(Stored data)

####################

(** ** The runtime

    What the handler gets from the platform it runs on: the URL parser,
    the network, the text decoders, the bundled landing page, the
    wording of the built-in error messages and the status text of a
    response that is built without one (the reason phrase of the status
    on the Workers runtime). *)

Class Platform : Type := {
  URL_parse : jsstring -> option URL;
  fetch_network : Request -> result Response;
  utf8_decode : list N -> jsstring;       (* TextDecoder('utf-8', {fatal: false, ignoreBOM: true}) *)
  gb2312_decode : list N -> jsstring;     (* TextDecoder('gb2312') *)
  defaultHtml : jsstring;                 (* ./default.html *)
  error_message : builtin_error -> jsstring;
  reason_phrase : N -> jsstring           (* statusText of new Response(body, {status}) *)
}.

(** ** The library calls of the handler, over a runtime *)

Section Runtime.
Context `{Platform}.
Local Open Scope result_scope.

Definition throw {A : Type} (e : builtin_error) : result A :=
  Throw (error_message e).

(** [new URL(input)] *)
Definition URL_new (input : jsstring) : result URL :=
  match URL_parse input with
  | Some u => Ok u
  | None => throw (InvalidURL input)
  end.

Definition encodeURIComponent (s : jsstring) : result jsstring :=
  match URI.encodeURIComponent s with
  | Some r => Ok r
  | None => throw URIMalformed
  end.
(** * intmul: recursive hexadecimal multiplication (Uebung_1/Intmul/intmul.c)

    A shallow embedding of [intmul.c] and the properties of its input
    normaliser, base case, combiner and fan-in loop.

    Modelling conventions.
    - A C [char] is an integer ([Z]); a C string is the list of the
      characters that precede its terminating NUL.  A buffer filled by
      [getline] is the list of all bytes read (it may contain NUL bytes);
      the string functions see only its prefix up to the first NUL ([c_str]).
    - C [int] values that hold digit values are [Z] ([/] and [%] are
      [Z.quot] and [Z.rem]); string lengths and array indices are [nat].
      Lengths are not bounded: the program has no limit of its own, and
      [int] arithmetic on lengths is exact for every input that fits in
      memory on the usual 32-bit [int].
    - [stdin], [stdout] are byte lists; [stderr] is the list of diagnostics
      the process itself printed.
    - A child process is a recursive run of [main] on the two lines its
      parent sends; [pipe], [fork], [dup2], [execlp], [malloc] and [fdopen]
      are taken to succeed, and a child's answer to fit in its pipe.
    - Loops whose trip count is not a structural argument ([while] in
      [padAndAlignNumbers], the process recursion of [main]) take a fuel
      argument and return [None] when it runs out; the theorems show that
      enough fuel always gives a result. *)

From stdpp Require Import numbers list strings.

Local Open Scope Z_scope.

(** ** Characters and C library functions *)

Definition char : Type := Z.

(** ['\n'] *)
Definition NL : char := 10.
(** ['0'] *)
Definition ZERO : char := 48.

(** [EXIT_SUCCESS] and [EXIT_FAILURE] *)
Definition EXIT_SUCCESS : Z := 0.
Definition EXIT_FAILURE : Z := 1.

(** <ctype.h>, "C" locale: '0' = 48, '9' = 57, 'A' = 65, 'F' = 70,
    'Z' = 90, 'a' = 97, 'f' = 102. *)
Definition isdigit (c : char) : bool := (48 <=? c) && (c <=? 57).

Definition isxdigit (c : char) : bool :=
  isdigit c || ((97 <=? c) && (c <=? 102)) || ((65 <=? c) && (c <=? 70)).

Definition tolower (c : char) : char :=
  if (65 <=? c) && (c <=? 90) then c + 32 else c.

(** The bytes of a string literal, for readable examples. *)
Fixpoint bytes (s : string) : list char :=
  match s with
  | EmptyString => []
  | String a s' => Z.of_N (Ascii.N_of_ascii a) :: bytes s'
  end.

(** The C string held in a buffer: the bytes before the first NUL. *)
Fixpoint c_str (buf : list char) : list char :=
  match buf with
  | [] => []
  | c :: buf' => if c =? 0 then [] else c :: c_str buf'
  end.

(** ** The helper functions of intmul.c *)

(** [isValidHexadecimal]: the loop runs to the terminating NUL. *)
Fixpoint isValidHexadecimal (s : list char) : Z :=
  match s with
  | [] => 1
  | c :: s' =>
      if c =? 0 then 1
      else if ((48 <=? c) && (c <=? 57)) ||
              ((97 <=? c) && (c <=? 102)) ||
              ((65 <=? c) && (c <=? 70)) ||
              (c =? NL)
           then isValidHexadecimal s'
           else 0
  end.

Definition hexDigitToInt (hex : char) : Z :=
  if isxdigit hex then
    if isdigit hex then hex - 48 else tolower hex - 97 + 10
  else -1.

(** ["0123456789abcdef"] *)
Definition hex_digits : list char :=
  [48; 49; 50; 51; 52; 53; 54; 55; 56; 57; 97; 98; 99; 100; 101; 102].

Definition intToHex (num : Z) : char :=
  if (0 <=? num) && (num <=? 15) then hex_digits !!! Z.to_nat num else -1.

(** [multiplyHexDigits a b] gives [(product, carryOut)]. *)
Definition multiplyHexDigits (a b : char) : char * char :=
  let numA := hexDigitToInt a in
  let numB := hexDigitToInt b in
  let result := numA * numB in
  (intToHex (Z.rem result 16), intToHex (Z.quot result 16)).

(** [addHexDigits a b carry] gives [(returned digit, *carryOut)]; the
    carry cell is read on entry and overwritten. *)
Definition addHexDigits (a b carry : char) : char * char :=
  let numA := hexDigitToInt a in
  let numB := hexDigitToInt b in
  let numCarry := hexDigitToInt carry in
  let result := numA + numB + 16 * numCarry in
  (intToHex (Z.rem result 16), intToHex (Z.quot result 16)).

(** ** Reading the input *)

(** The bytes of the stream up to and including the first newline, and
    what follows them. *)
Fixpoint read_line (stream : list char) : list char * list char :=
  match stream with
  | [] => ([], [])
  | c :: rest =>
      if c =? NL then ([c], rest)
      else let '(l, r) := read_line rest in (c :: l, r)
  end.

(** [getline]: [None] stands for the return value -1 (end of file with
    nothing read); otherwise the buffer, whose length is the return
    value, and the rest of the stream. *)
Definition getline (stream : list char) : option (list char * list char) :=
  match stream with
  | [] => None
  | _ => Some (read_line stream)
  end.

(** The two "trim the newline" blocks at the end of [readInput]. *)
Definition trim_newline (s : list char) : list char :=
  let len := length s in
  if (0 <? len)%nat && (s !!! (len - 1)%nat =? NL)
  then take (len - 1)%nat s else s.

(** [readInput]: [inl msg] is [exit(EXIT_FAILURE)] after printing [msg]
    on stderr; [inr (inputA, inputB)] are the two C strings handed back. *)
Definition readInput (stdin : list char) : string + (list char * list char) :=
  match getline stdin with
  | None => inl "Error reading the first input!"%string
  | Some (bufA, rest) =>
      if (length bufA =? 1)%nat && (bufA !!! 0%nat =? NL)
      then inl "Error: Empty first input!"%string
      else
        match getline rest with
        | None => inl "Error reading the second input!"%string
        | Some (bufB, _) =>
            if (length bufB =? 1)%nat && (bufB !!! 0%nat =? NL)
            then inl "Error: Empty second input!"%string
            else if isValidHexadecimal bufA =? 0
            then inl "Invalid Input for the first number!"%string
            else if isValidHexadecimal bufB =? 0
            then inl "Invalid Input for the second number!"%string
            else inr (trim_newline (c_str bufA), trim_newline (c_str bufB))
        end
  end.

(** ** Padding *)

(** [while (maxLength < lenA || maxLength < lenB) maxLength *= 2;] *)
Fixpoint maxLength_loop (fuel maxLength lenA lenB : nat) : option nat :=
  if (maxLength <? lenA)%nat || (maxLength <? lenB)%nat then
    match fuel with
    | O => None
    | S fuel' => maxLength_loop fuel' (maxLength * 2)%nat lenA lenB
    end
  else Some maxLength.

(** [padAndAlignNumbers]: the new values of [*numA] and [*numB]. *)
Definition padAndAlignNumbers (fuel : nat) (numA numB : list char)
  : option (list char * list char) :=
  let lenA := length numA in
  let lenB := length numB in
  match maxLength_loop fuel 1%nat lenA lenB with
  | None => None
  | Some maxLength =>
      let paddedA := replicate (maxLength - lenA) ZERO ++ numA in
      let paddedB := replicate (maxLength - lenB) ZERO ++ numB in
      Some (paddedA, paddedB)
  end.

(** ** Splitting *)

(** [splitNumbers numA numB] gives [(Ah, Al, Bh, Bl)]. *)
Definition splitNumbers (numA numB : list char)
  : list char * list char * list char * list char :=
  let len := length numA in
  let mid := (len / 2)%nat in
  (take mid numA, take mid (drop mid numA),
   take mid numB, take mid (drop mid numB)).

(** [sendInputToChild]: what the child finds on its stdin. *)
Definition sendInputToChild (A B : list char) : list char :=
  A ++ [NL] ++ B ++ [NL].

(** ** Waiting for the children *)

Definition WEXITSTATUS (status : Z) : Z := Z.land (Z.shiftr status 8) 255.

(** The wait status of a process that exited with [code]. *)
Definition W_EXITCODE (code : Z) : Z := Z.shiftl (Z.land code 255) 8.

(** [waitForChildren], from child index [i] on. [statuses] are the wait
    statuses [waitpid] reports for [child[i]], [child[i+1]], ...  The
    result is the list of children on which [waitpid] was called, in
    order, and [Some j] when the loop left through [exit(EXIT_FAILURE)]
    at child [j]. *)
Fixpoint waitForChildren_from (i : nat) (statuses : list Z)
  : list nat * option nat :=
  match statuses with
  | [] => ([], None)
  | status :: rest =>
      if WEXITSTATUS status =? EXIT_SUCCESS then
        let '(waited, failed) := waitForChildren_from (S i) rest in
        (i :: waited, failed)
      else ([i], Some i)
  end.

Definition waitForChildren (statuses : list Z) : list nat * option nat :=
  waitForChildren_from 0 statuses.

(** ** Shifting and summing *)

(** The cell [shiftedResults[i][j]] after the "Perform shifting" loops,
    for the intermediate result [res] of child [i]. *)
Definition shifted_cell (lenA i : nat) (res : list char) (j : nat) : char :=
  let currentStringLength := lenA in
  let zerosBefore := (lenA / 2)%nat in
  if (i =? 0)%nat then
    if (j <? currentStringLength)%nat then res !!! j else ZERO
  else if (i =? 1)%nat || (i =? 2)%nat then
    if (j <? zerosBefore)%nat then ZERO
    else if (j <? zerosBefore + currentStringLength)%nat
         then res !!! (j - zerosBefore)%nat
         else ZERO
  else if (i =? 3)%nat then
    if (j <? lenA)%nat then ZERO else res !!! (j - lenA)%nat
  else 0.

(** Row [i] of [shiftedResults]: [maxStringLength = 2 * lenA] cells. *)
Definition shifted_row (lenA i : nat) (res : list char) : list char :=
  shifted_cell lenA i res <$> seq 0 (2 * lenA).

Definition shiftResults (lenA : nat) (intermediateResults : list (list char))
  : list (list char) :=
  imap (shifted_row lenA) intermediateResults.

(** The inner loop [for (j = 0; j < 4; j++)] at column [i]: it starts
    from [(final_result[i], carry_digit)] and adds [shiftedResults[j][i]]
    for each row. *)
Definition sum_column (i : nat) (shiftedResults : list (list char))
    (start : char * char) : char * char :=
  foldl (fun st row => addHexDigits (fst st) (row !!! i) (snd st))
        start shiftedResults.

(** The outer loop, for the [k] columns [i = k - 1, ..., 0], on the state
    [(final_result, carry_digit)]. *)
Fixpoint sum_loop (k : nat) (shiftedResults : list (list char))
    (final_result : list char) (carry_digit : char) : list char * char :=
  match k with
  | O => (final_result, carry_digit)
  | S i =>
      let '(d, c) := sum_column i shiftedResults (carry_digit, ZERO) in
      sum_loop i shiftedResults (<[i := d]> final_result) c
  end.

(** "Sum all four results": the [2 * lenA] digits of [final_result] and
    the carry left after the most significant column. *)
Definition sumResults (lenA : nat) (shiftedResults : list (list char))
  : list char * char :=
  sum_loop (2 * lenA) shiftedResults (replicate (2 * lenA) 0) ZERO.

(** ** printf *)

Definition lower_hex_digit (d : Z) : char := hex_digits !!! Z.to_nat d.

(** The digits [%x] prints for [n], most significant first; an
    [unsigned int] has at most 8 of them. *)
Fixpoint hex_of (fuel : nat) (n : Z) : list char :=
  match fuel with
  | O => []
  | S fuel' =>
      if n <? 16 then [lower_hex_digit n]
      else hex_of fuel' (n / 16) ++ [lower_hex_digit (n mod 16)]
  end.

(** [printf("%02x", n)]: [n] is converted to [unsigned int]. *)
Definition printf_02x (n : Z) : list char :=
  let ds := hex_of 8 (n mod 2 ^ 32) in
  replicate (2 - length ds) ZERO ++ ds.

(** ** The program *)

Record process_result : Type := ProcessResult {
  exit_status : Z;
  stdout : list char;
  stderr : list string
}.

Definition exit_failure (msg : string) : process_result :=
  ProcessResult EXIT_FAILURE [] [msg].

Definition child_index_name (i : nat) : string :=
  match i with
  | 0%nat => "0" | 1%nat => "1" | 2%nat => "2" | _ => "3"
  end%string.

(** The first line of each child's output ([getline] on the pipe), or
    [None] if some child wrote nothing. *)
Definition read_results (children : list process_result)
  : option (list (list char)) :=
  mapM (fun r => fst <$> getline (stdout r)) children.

####################

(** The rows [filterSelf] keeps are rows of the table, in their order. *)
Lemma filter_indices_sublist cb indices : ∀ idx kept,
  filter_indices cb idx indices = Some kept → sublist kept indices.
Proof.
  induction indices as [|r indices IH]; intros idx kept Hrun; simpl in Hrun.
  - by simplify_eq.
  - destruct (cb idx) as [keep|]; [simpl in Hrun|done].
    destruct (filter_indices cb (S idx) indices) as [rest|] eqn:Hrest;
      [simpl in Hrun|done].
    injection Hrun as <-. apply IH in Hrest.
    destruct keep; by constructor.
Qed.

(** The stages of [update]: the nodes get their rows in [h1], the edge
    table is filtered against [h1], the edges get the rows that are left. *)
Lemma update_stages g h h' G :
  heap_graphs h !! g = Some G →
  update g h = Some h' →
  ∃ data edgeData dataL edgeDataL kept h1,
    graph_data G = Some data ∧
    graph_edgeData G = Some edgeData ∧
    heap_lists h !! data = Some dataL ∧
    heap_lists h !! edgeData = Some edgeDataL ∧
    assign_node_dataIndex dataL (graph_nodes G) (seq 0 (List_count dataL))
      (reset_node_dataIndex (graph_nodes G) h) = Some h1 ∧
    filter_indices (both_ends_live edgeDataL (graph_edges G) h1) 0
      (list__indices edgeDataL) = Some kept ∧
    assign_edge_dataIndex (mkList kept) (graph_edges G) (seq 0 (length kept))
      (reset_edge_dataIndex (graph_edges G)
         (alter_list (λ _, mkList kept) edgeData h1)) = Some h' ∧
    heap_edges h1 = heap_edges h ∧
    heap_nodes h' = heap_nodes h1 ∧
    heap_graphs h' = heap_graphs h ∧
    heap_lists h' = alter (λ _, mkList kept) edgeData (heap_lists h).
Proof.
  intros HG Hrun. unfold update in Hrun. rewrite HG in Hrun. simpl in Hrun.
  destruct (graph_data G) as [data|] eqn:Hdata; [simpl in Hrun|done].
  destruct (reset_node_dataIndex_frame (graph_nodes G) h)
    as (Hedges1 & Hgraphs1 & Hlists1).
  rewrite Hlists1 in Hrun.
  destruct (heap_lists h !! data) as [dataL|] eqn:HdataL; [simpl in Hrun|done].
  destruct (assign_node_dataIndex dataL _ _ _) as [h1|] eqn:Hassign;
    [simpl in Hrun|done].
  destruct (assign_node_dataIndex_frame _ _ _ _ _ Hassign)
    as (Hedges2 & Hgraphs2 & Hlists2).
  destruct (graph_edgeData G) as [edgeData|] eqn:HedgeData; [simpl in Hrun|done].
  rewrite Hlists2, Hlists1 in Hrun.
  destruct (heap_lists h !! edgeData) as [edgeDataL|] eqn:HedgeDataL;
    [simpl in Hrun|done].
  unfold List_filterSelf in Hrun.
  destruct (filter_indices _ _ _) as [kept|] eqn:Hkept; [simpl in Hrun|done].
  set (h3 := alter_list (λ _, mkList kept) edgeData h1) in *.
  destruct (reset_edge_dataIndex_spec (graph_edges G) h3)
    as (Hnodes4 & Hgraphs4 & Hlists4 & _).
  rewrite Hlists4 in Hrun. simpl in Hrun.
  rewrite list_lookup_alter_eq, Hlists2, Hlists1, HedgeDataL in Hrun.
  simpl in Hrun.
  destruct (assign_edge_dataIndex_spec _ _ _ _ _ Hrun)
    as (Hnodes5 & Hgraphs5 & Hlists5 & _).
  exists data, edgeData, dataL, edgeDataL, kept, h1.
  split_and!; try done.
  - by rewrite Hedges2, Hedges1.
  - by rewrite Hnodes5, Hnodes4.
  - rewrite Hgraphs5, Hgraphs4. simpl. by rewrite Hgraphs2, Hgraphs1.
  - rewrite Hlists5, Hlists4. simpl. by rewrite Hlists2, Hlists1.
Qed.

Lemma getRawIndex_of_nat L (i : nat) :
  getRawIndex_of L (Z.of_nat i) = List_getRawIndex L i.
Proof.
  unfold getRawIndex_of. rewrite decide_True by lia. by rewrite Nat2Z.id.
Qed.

####################

Work order
Using the records above, work out how many lines hold the string "done"; answer with that number alone.

Output
9